Goal of the exercise. Please check every line of the listing for "before" and copy each line where it is found.
________________________
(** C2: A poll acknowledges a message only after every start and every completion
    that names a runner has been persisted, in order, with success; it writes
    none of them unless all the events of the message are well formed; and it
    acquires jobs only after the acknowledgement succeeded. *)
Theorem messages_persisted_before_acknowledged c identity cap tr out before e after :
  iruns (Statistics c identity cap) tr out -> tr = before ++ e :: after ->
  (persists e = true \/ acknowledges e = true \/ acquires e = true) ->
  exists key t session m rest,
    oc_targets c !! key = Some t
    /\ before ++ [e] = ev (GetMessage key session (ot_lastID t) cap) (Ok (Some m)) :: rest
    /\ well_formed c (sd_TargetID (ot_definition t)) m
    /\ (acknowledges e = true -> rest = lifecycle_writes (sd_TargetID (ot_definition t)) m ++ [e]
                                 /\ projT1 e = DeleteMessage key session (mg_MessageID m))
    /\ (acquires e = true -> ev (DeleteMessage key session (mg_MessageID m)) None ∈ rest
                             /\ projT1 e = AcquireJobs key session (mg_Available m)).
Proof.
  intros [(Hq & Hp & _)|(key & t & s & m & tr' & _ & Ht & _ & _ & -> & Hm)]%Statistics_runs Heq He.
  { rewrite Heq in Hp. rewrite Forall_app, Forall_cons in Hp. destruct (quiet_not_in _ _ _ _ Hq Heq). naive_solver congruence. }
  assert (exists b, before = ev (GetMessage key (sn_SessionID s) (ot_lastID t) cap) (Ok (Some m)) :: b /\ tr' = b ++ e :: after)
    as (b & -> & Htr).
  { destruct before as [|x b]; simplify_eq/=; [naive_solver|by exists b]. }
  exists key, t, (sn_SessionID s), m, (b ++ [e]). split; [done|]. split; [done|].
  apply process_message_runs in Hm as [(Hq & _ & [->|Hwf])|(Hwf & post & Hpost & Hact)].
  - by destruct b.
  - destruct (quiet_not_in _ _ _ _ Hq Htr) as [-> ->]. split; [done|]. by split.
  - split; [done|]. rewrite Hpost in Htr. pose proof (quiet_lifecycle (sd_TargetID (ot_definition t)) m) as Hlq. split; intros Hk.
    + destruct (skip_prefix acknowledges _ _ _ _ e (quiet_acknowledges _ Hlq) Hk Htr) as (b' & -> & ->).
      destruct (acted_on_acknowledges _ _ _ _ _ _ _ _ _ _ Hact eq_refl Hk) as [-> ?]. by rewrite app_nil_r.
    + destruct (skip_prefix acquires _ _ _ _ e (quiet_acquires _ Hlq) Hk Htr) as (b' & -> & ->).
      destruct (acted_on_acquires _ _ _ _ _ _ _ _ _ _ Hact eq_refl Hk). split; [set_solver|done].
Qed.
________________________
Answer to the problem.
Theorem messages_persisted_before_acknowledged c identity cap tr out before e after :
  iruns (Statistics c identity cap) tr out -> tr = before ++ e :: after ->
    /\ before ++ [e] = ev (GetMessage key session (ot_lastID t) cap) (Ok (Some m)) :: rest
  assert (exists b, before = ev (GetMessage key (sn_SessionID s) (ot_lastID t) cap) (Ok (Some m)) :: b /\ tr' = b ++ e :: after)
  { destruct before as [|x b]; simplify_eq/=; [naive_solver|by exists b]. }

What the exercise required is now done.